La motivazione con cui, invero, il giudice d’appello (in contrasto con il P.G. di udienza) ebbe a disattendere, all’udienza del 20.02.2007, l’allegato impedimento dell’imputato a comparire in giudizio per motivi di salute, è radicalmente viziata. Da un lato, infatti, essa valorizza del tutto impropriamente il dato, puramente estrinseco, della identità, quanto a diagnosi e prognosi, della certificazione sanitaria prodotta con altra presentata in precedenza, laddove, com’è evidente, quello che rilevava era la portata, valenza e attualità intrinseca della ultima certificazione prodotta, relativa alle condizioni in atto del soggetto. Dall’altro, a fronte dell’attestazione di una sindrome algica lombo-sacrale acuta irradiata a entrambi gli arti inferiori, di grado severo, richiedente l’assunzione giornaliera di terapia analgesica con oppioidi forti e confinante il paziente a letto o su sedia, non poteva certo la Corte di merito limitarsi a rilevare, senza alcun accertamento diretto, che la patologia segnalata era sì indice di uno stato di malessere e di incerta deambulazione, ma non di totale impossibilità a comparire con idoneo accompagnamento, familiare o sanitario.
In tal modo la Corte d’appello, dando rilievo solo alla difficoltà deambulatoria dell’imputato, ha ritenuto fosse suo onere procurarsi ausilii idonei ad assicurarne il trasporto e la presenza in udienza.

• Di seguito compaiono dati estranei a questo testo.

(** A builder that refuses repeated names and floating-point keys. *)
Definition ex_builder (s : IcebergSchema) : option IcebergSchema :=
  if bool_decide (NoDup (map nf_name (is_fields s)) /\
       Forall (fun i => Exists (fun f => nf_id f = i /\ nf_required f = true /\ identifier_type (nf_type f) = true) (is_fields s)) (is_identifiers s))
  then Some s else None.

Lemma ex_builder_valid n s : ValidSchema n s -> ex_builder s = Some s.
Proof.
  intros [_ Hn _ Hk]. unfold ex_builder. rewrite bool_decide_true; [done|]. split; [done|].
  apply Forall_forall. intros i Hi. destruct (Hk i Hi) as (f & Hf & H). apply Exists_exists. by exists f.
Qed.

Lemma exported_metadata_valid_witness :
  exists j t, to_iceberg_v2_table_metadata "0.0.2" ex_ice_manifest "file:///t/" = Ok j /\ parse_metadata j = Some t /\
    map (map nf_type) (map is_fields (tm_schemas t)) = [[PLong; PFixed 16; PBinary]] /\ ValidMetadata t.
Proof.
  destruct (exported_metadata_valid ex_builder "0.0.2" ex_ice_manifest "file:///t/") as (j & t & s & Hj & Hp & Hv & Hs & Hrs & _).
  - exact ex_builder_valid.
  - apply validate_readonly_Ok. vm_compute. reflexivity.
  - repeat (apply Forall_cons; split; [vm_compute; first [exact I|split; [discriminate|reflexivity]]|]). constructor.
  - vm_compute. reflexivity.
  - split; vm_compute; discriminate.
  - assert (HV : ValidMetadata t).
    { apply Hv. split; [apply (bool_decide_unpack _); vm_compute; exact I|].
      repeat (apply Forall_cons; split; [intros c [= <-]; split; discriminate|]). constructor. }
    exists j, t. split; [exact Hj|]. split; [exact Hp|]. split; [|exact HV].
    specialize (Hrs HV). vm_compute in Hrs. injection Hrs as <-. rewrite Hs. reflexivity.
Defined.

(** ** What an exported file holds *)
Section exported.
Context (xxh3_64 : bytes -> Z) {F : Type}.
Context `{AR : !Arrow, ARL : !ArrowLaws, PF : !ParquetFile F, PFL : !ParquetFileLaws F}.
Context `{RS : !RowSerde, RSL : !RowSerdeLaws, FC : !FooterCodec, SJ : !SchemaJson}.
Implicit Types (s : TableSchema) (rows : list (InternalKey * Row)).

(** The user columns of a row, as stored. *)
Definition user_cells s (r : Row) : list cell := imap (fun i c => stored_cell r i c) (columns s).

(** The columns before the user's. *)
Definition hidden_columns (fmt : FileFormat) : nat := if has_value_blob fmt then 4 else 3.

Così facendo, però, ha inaccettabilmente inteso l’assoluta impossibilità a comparire derivante da infermità fisica come impedimento esclusivamente meccanico dell’imputato a fare ingresso nell’aula di udienza, senza considerare che la facoltà di comparire è estrinsecazione dell’esercizio del diritto di difesa, implicante che l’imputato sia in grado di presenziare al processo a suo carico in modo vigile e attivo (cfr. Corte cost. sent. n. 39 del 2004 e sent. n. 341 del 1999; Cass. n. 12836 del 06.04.2005; n. 4242, c.c. 20.06.1997).
La condizione patologica da cui era affetto l’imputato, oltre ad aver prodotto una seria insicurezza deambulatoria, gli produceva, stando alla certificazione (non superata da verifiche tecniche o argomenti dirimenti), una sintomatologia dolorosa diffusa e grave, richiedente un trattamento continuativo con oppiodi forti. In una situazione del genere, richiedere all’imputato, interessato a comparire all’udienza, di impegnarsi mentalmente e materialmente, sia per assicurarsi il tempestivo ausilio di mezzi di trasporto atti a sopperire alla sua difficoltà locomotoria, sia per assistere, in una condizione di sofferenza fisica e/o pesante sedazione farmacologica, allo svolgimento della udienza, va al di là di ciò che può legittimamente esigersi da chi voglia esercitare effettivamente, con la necessaria tranquillità d’animo e capacità intellettiva, il suo diritto di difesa, evitando, altresì, stress psico-fisici suscettibili di aggravare le sue condizioni di salute o provocare sofferenze apprezzabili, in modo incompatibile con la tutela (costituzionalmente garantita) del diritto alla salute. La situazione di insicurezza locomotoria accompagnata da una sintomatologia dolorosa quale quella riferibile alla patologia nella specie riscontrata, comportava, quindi, nella sostanza, una assoluta impossibilità a comparire dell’imputato. Dal che deriva la nullità dell’ordinanza dichiarativa della contumacia e degli atti conseguenti, fino alla sentenza di secondo grado.
P.Q.M.
Visti gli artt. 615 e 623 c.p.p., annulla la sentenza impugnata e rinvia per nuovo giudizio alla Corte di appello di Napoli.